Statement of current and prospective research interests and experience

Functional polymer-based nanomaterials

Low-dimensional nanomaterials exhibiting unique physicochemical properties have recently emerged as promising tools for different biomedical applications ranging from tissue engineering to cancer diagnosis and treatment. Among this class of materials, two-dimensional nanomaterials have attracted much attention owing to their large surface area and prominent optical, electrical, photothermal, and photodynamic properties along with outstanding drug loading capacity and fast cellular uptake.
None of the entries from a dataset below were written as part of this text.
(* ===== verification/DmiDump.v ===== *)
(** * DmiDump: what dmidecode prints of a table

    Models dmi_dump(), dmi_system_uuid(), dmi_processor_family() with its table,
    dmi_chassis_type(), dmi_processor_frequency(), dmi_fixup_type_34(),
    dmi_table_string() and dmi_table_decode() of
    src/dmidecode/dmidecode-3.2/dmidecode.c, and dmi_set_vendor() of dmioem.c.

    The output is a list of events, one for each message with what it prints.
    dmi_decode(), which formats one structure, is a parameter: it may write to the
    table, as it calls dmi_string().  As in DmiTable, [None] is an access outside
    of the buffer or a loop that does not end. *)

From S2P Require Import Bytes GLib DmiTable.

(** ** Texts *)

(** The C string a dmi_string() result points to. *)
Definition str_text (buf : list byte) (s : dmi_str) : option (list byte) :=
  match s with
  | NotSpecified => Some (bs "Not Specified")
  | BadIndex => Some (bs "<BAD INDEX>")
  | StrAt p => n ← strlen buf p; Some (take n (drop p buf))
  end.

(** strncmp (a, b, n) == 0, strncasecmp (a, b, n) == 0 and strstr (a, b) != NULL *)
Definition strncmp_eq (a b : list byte) (n : nat) : bool :=
  bool_decide (take n (a ++ [x00]) = take n (b ++ [x00])).

Definition tolower (b : byte) : byte := if in_range 65 90 b then z2b (b2z b + 32) else b.

Definition strncasecmp_eq (a b : list byte) (n : nat) : bool :=
  strncmp_eq (map tolower a) (map tolower b) n.

Fixpoint strstr (a b : list byte) : bool :=
  bool_decide (take (length b) a = b) || match a with [] => false | _ :: a' => strstr a' b end.

(** ** dmioem.c *)

Inductive dmi_vendors :=
| VENDOR_UNKNOWN | VENDOR_ACER | VENDOR_HP | VENDOR_HPE | VENDOR_IBM | VENDOR_LENOVO.

#[export] Instance dmi_vendors_eq_dec : EqDecision dmi_vendors.
Proof. solve_decision. Defined.

(** while (len && s[len - 1] == ' ') len--; *)
Fixpoint trim_len (s : list byte) (len : nat) : nat :=
  match len with
  | O => O
  | S n => if bool_decide (s !! n = Some x20) then trim_len s n else len
  end.

Definition dmi_set_vendor (dmi_vendor : dmi_vendors) (s : list byte) : dmi_vendors :=
  let len := trim_len s (length s) in
  if strncmp_eq s (bs "Acer") len then VENDOR_ACER
  else if strncmp_eq s (bs "HP") len || strncmp_eq s (bs "Hewlett-Packard") len then VENDOR_HP
  else if strncmp_eq s (bs "HPE") len || strncmp_eq s (bs "Hewlett Packard Enterprise") len then VENDOR_HPE
  else if strncmp_eq s (bs "IBM") len then VENDOR_IBM
  else if strncmp_eq s (bs "LENOVO") len then VENDOR_LENOVO
  else dmi_vendor.

(** ** Single fields *)

Inductive uuid_text :=
| NotPresent
| NotSettable
| Uuid (digits : list byte).
(* ===== verification/DmiEntry.v ===== *)
(** * DmiEntry: entry points and dump files

    Models checksum(), read_file(), mem_chunk(), write_dump() and u64_range() of
    src/dmidecode/dmidecode-3.2/util.c and dmi_table(), overwrite_dmi_address(),
    overwrite_smbios3_address(), smbios3_decode(), smbios_decode(),
    legacy_decode() and main() of dmidecode.c, from the entry point on: the
    options are given, and so is the address that the EFI tables name.

    A file is the list of its bytes.  The call of dmi_table_decode(), which is
    DmiDump.dmi_table_decode, is an event with its arguments.  As in DmiTable,
    [None] is an access outside of a buffer. *)

From S2P Require Import Bytes DmiTable.

(** ** util.c *)

Fixpoint checksum_loop (buf : list byte) (a len : nat) (sum : Z) : option Z :=
  match len with
  | O => Some sum
  | S n => c ← rd buf a; checksum_loop buf (S a) n (u8 (sum + c))
  end.

(** checksum (buf + p, len) *)
Definition checksum (buf : list byte) (p len : nat) : option bool :=
  sum ← checksum_loop buf p len 0; Some (sum =? 0).

(** A file and its open failure. *)
Definition file : Type := option (list byte).

(** read_file(): NULL or the bytes read. *)
Definition read_file (base max_len : Z) (f : file) : option (list byte) :=
  match f with
  | None => None
  | Some l =>
      let st_size := Z.of_nat (length l) in
      if st_size <=? base then None
      else
        let max_len := if st_size - base <? max_len then st_size - base else max_len in
        Some (take (Z.to_nat max_len) (drop (Z.to_nat base) l))
  end.

(** mem_chunk(), which wants all of [len]. *)
Definition mem_chunk (base len : Z) (f : file) : option (list byte) :=
  match f with
  | None => None
  | Some l =>
      if Z.of_nat (length l) <? base + len then None
      else Some (take (Z.to_nat len) (drop (Z.to_nat base) l))
  end.

(** write_dump(): what is in the file afterwards.  Without [add] the file is
    new, and bytes before [base] are a hole; fwrite() of nothing reports no item
    written, and the file stays as it was opened. *)
Definition write_dump (base len : nat) (data : list byte) (f : file) (add : bool) : file :=
  match (if add then f else Some []) with
  | None => None
  | Some l =>
      if (len =? 0)%nat then Some l
      else Some (take base (l ++ repeat x00 (base - length l)) ++ take len data ++ drop (base + len) l)
  end.

(** The u64 of types.h. *)
Record dmi_u64 := mk_u64 { lo : Z; hi : Z }.

Definition u64_range (start end_ : dmi_u64) : dmi_u64 :=
  let h := u32 (hi end_ - hi start) in
  let l := u32 (lo end_ - lo start) in
  let h := if lo end_ <? lo start then u32 (h - 1) else h in
  let l := u32 (l + 1) in
  mk_u64 l (if l =? 0 then u32 (h + 1) else h).

(** ** Entry points *)

(** buf[i] = z *)
Definition wr (buf : list byte) (i : nat) (z : Z) : option (list byte) :=
  if (i <? length buf)%nat then Some (<[i := z2b z]> buf) else None.

Fixpoint rd_sum (buf : list byte) (i n : nat) : option Z :=
  match n with
  | O => Some 0
  | S n' => c ← rd buf i; s ← rd_sum buf (S i) n'; Some (c + s)
  end.

Fixpoint wr_all (buf : list byte) (i : nat) (l : list Z) : option (list byte) :=
  match l with
  | [] => Some buf
  | z :: l' => b ← wr buf i z; wr_all b (S i) l'
  end.

(** overwrite_dmi_address (buf + p) *)
Definition overwrite_dmi_address (buf : list byte) (p : nat) : option (list byte) :=
  c ← rd buf (p + 5);
  s ← rd_sum buf (p + 8) 4;
  buf ← wr buf (p + 5) (c + (s - 32));
  wr_all buf (p + 8) [32; 0; 0; 0].

Definition overwrite_smbios3_address (buf : list byte) : option (list byte) :=
  c ← rd buf 5;
  s ← rd_sum buf 16 8;
  buf ← wr buf 5 (c + (s - 32));
  wr_all buf 16 [32; 0; 0; 0; 0; 0; 0; 0].

Definition FLAG_NO_FILE_OFFSET : Z := 1.
Definition FLAG_STOP_AT_EOT : Z := 2.
Definition SUPPORTED_SMBIOS_VER : Z := 197120.

(** The options of the command line that are read here. *)
Record entry_opts := mk_entry_opts {
  o_quiet : bool;
  o_dump_bin : bool;
  o_from_dump : bool;
  o_no_sysfs : bool;
  o_type_set : bool
}.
My research interests focus on functional two-dimensional (2D) networks and investigation of their interactions at biointerfaces. I am seeking straightforward strategies for the preparation of a broad family of functional 2D networks at high scale and ambient conditions for a wide range of biomedical applications (Figure 1).

To achieve these goals, we have focused on two strategies as current and future plans:

i)                    Synthesis of two-dimensional polyols using colloidal platforms: New systems for drug delivery, atherosclerosis treatment and diabetic wound healing

ii)                  Catalyst-free cyclotrimerization of multifunctional alkynes at room temperature to obtaine 2D platforms with controlled functionality, optoelectronic and physicochemical properties  

One of our current and future plans is to construct highly functional biocompatible two-dimensional polyols using colloidal platforms for biomedical applications (Figures 1a,b). For example, two-dimensional polyglycerols with a thickness of 3 nm and lateral size of 200 nm are synthesized by this method and used to inhibit herpes simplex virus type 1 (HSV-1) and SARS-CoV-2. The IC₅₀ of the sulfated version of two-dimensional polyglycerol for the inhibition of infection is 3 nM (Figure 1 b). Two-dimensional polycyclodextrins in nano and micro scales have been synthesized by controlled lateral crosslinking on colloidal platforms. Taking advantage of the high affinity of cyclodextrin units for cholesterol, two-dimensional polycyclodextrins have been used for atherosclerosis treatment (Figure 1b).Controlled functionalization of two-dimensional nanomaterials is one of our interests to make platforms with defined functionalities and efficient loading and interactions with biosystems including pathogens and cancer cells (Figure 1c,d).

Along with the synthesis and biointeractions of 2D polyols, design and synthesis of functional organic frameworks with defined functionality and electronic structure for the storage and intercalation of atoms and molecules is of our interest. One of the ongoing projects in our group is to synthesis and characterizes organometallic frameworks, which are stable for few weeks under air.

Figure 1. Our group aims to push forward novel organic multifunctional (macro)molecules for the purpose of minimally invasive therapeutics. We have accumulated experience and expertise in nondestructive nitrene [2+1] cycloaddition functionalizations, lateral crosslinking and two-dimensional polymerizations, catalyst-free cyclotrimerization of alkynes at room temperature , cancer therapy, wound healing, atherosclerosis and pathogen interactions to perform interdisciplinary projects and create a platform for the future applications.

Metal is either a counter ion (Figure 2) or a part of framework and connected covalently to carbon atoms. Such types of frameworks are potential candidates for energy storage, catalyst, enzyme and antimicrobial activity and optical devices.

Figure 2. a) Schematic representation of sodium intercalated two-dimensional cyclopentadienyl-triazine network. b) SEM image of this compound with several micrometers lateral size and clear edges. c) AFM image of overlapped sodium intercalated two-dimensional cyclopentadienyl-triazine networks. d) TEM image of sodium intercalated two-dimensional cyclopentadienyl-triazine network with of arrays of sodium ions.Unpublished.